Lemma run_complete d r st caps st' caps' :
  Re.Matches d r st caps st' caps' ->
  forall k, is_Some (k st' caps') ->
    is_Some (Re.run d r st caps k)
    /\ forall g a, r = Re.Star g a ->
         forall fuel, length (Re.remaining st) <= fuel ->
           is_Some (Re.star_loop (Re.run d a) g k fuel st caps).
Proof.
  induction 1 as [st caps|cs b c t caps Hc|t caps|st caps He
                  |a b st caps st1 caps1 st2 caps2 _ IHa _ IHb
                  |a b st caps st1 caps1 _ IHa|a b st caps st1 caps1 _ IHb
                  |g a st caps
                  |g a st caps st1 caps1 st2 caps2 _ IHa Hlt _ IHstar
                  |n a st caps st1 caps1 _ IHa];
    intros k Hk; (split; [|try discriminate]); cbn [Re.run].
  - done.
  - simpl. by rewrite Hc.
  - done.
  - by rewrite He.
  - apply IHa. by apply IHb.
  - apply or_else_is_some. left. by apply IHa.
  - apply or_else_is_some. right. by apply IHb.
  - destruct (length (Re.remaining st)); cbn [Re.star_loop];
      destruct g; apply or_else_is_some; auto.
  - intros g' a' Heq fuel _. injection Heq as <- <-.
    destruct fuel; cbn [Re.star_loop]; destruct g; apply or_else_is_some; auto.
  - destruct (IHstar k Hk) as [_ Hloop].
    destruct (length (Re.remaining st)) as [|f] eqn:Hlen; [lia|].
    cbn [Re.star_loop].
    assert (Hmore : is_Some (Re.run d a st caps (fun st' caps' =>
        if (length (Re.remaining st') <? length (Re.remaining st))%nat
        then Re.star_loop (Re.run d a) g k f st' caps' else None))).
    { apply IHa. rewrite (proj2 (Nat.ltb_lt _ _)) by lia.
      apply (Hloop g a eq_refl). lia. }
    destruct g; apply or_else_is_some; auto.
  - intros g' a' Heq fuel Hfuel. injection Heq as <- <-.
    destruct (IHstar k Hk) as [_ Hloop].
    destruct fuel as [|f]; [lia|]. cbn [Re.star_loop].
    assert (Hmore : is_Some (Re.run d a st caps (fun st' caps' =>
        if (length (Re.remaining st') <? length (Re.remaining st))%nat
        then Re.star_loop (Re.run d a) g k f st' caps' else None))).
    { apply IHa. rewrite (proj2 (Nat.ltb_lt _ _)) by lia.
      apply (Hloop g a eq_refl). lia. }
    destruct g; apply or_else_is_some; auto.
  - apply IHa. done.
Qed.

(** A match consumes a prefix of the text that remains. *)
Lemma matches_consumes d r st caps st' caps' :
  Re.Matches d r st caps st' caps' ->
  exists t, Re.remaining st = (t ++ Re.remaining st')%list /\ Re.consumed st st' = t.
Proof.
  assert (Hcons : forall (t rest : list ascii),
             take (length (t ++ rest)%list - length rest) (t ++ rest)%list = t).
  { intros t rest. rewrite length_app.
    replace (length t + length rest - length rest) with (length t) by lia.
    by rewrite take_app_length. }
  induction 1 as [st caps|cs b c t caps Hc|t caps|st caps He
                  |a b st caps st1 caps1 st2 caps2 _ IHa _ IHb
                  |a b st caps st1 caps1 _ IHa|a b st caps st1 caps1 _ IHb
                  |g a st caps
                  |g a st caps st1 caps1 st2 caps2 _ IHa Hlt _ IHstar
                  |n a st caps st1 caps1 _ IHa]; unfold Re.consumed in *.
  - exists []. split; [done|]. by rewrite Nat.sub_diag.
  - exists [c]. split; [done|]. simpl. replace (S (length t) - length t) with 1 by lia. done.
  - exists []. split; [done|]. by rewrite Nat.sub_diag.
  - exists []. split; [done|]. by rewrite Nat.sub_diag.
  - destruct IHa as (t1 & H1 & _), IHb as (t2 & H2 & _).
    exists (t1 ++ t2)%list. rewrite H1, H2, <- app_assoc. split; [done|].
    rewrite app_assoc. apply Hcons.
  - done.
  - done.
  - exists []. split; [done|]. by rewrite Nat.sub_diag.
  - destruct IHa as (t1 & H1 & _), IHstar as (t2 & H2 & _).
    exists (t1 ++ t2)%list. rewrite H1, H2, <- app_assoc. split; [done|].
    rewrite app_assoc. apply Hcons.
  - done.
Qed.

Lemma fragment_match_spec (r : Re.re) (s : string) :
  fragment_match r s = true
  <-> exists st' caps', Re.Matches Re.Python r (true, chars s) [] st' caps'.
Proof.
  unfold fragment_match, Re.match_at_start. rewrite bool_decide_eq_true. split.
  - intros [res Hres]. apply run_sound in Hres as (st' & caps' & Hm & _). eauto.
  - intros (st' & caps' & Hm). by apply (run_complete _ _ _ _ _ _ Hm Re.accept).
Qed.

Lemma fragment_agrees : agrees_with_fragment fragment.
Proof.
  intros p. destruct (Re.compile p) as [r|msg pos|] eqn:Hp; [| |done].
  - exists r. simpl. unfold fragment_compile. by rewrite Hp.
  - simpl. unfold fragment_compile. by rewrite Hp.
Qed.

====

> Activity
In the data above, count the lines where the word "forall" appears; reply with the number only.

> Exercise response
4